Israel-founded Theator to work with Mayo Clinic to bring AI to surgical rooms
Startup will collaborate with the clinic’s urology and gynecology departments to test out its annotation and video analytics technology, aiming to improve surgeons’ performance
Shoshanna Solomon was The Times of Israel's Startups and Business reporter
Theator, an Israeli-founded, Palo Alto, California-based startup that aims to bring artificial intelligence and computer vision technologies to surgical rooms, has set up a collaboration with Mayo Clinic in the US.
The partnership will allow Theator to work with the clinic’s urology and gynecology departments and test out its annotation and video analytics technology to improve the surgeons’ pre-operative preparation and post-operative analysis and debriefing, in order to give surgeons a chance to improve their performance.
Using computer vision, software developed by the firm scans video footage of real-time procedures and their key moments. This allows surgeons to watch video recordings of procedures — broken down into their various steps — and fast forward or rewind to steps they wish to learn. Users can also get digital summaries of their own surgical performance, with analytics, graphics and rankings, allowing them to pinpoint additional training and skills that might be needed.

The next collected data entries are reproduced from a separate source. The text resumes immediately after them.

Lemma split_arrays_spec n its ps rw :
  holds n its ps → length its = 7%nat → (ps = [] ∨ length ps = 8%nat) →
  length (items rw) = 7%nat → children rw = replicate 8 0 →
  ∃ m nl nr, split_arrays n (node_init rw) = Some (m, nl, nr)
    ∧ its = take 3 its ++ m :: drop 4 its
    ∧ holds nl (take 3 its) (take 4 ps) ∧ holds nr (drop 4 its) (drop 4 ps).
Proof.
  intros [Hc [r Hr] Hli Hlc [rc Hrc] Hleaf Hnull Hkeys] H7 Hps Hrw Hrc0.
  destruct n as [cn li lc], rw as [crw lrw lcrw]. simpl in *. subst lcrw.
  assert (r = []) as -> by (rewrite Hr, length_app in Hli; destruct r; simpl in *; [done|lia]).
  rewrite app_nil_r in Hr. subst li. explode its. explode lrw.
  repeat (apply Forall_cons in Hkeys as [? Hkeys]).
  destruct Hps as [->|Hps].
  - rewrite (Hleaf eq_refl) in *. do 3 eexists. split; [apply split_arrays_eq|].
    split; [done|]. split; (split; simpl; try done; try (by repeat constructor);
      try (by eexists); try (by repeat constructor)).
  - assert (rc = []) as -> by (rewrite Hrc, length_app in Hlc; destruct rc; simpl in *; [done|lia]).
    rewrite app_nil_r in Hrc. subst lc. explode ps.
    repeat (apply Forall_cons in Hnull as [? Hnull]).
    do 3 eexists. split; [apply split_arrays_eq|].
    split; [done|]. split; (split; simpl; try done; try (by repeat constructor); by eexists).
Qed.

(** ** The heap *)

Lemma nodes_children p its cs q :
  q ∈ nodes (Node p its cs) ↔ q = p ∨ ∃ c, c ∈ cs ∧ q ∈ nodes c.
Proof.
  simpl. rewrite elem_of_cons. apply or_iff_compat_l.
  induction cs as [|c cs IH]; simpl; [set_solver|]. rewrite elem_of_app, IH. set_solver.
Qed.

Lemma shape_dom h d t q : shape h d t → q ∈ nodes t → is_Some (h !! q).
Proof.
  revert t. induction d as [|d IH]; intros t Hs; inversion Hs; subst.
  - simpl. rewrite list_elem_of_singleton. intros ->. eauto.
  - rewrite nodes_children. intros [->|(c & Hc & Hq)]; [eauto|].
    apply (IH c); [|done]. by eapply Forall_forall.
Qed.

Lemma shape_frame h h' d t :
  (∀ q, q ∈ nodes t → h' !! q = h !! q) → shape h d t → shape h' d t.
Proof.
  revert t. induction d as [|d IH]; intros t Hq Hs; inversion Hs as [p n its ?? Hh|? p n its cs ?? Hh Hl Hf Ho]; subst.
  - econstructor; [done| |done]. rewrite Hq; [done|]. simpl. set_solver.
  - econstructor; [done| |done..| |done].
    + rewrite Hq; [done|]. simpl. set_solver.
    + apply Forall_forall. intros c Hc. apply IH; [|by eapply Forall_forall].
      intros q Hin. apply Hq, nodes_children. eauto.
Qed.

Lemma shape_root h d t :
  shape h d t → ptr t ≠ 0 ∧ ptr t ∈ nodes t ∧
  ∃ n ps, h !! ptr t = Some n ∧ holds n (titems t) ps.
Proof. intros Hs. inversion Hs; subst; simpl; split_and!; eauto; set_solver. Qed.

Lemma NoDup_concat_map {A} (f : A → list Z) l1 c l2 :
  NoDup (List.concat (List.map f (l1 ++ c :: l2))) ↔
  NoDup (f c) ∧ NoDup (List.concat (List.map f (l1 ++ l2)))
  ∧ ∀ q, q ∈ f c → q ∉ List.concat (List.map f (l1 ++ l2)).
Proof.
  rewrite !map_app, !concat_app. simpl.
  rewrite (Permutation_app_swap_app _ (f c)). rewrite NoDup_app. tauto.
Qed.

The strategic collaboration follows Mayo Clinic’s investment in Theator’s $15.5 million Series A funding round earlier this year.
Theator was co-founded in 2018 by Dotan Asselman and Tamir Wolf, and has an R&D center in Israel.
The collaboration with Mayo Clinic will enable the firm to access “a rich array of insights from world-class urology and gynecology departments, with the goal of broadening our experience in order to tackle the pressing problems of disparity and variability in surgical care today,” said Dr. Tamir Wolf, CEO and co-founder of Theator.
The strategic collaboration “will deepen our visual and contextual understanding of surgical best practices and enable us to refine and develop our preoperative preparation and postoperative debrief Surgical Intelligence platform, helping surgeons around the world upskill and raise the standards of care for even more patients,” he added.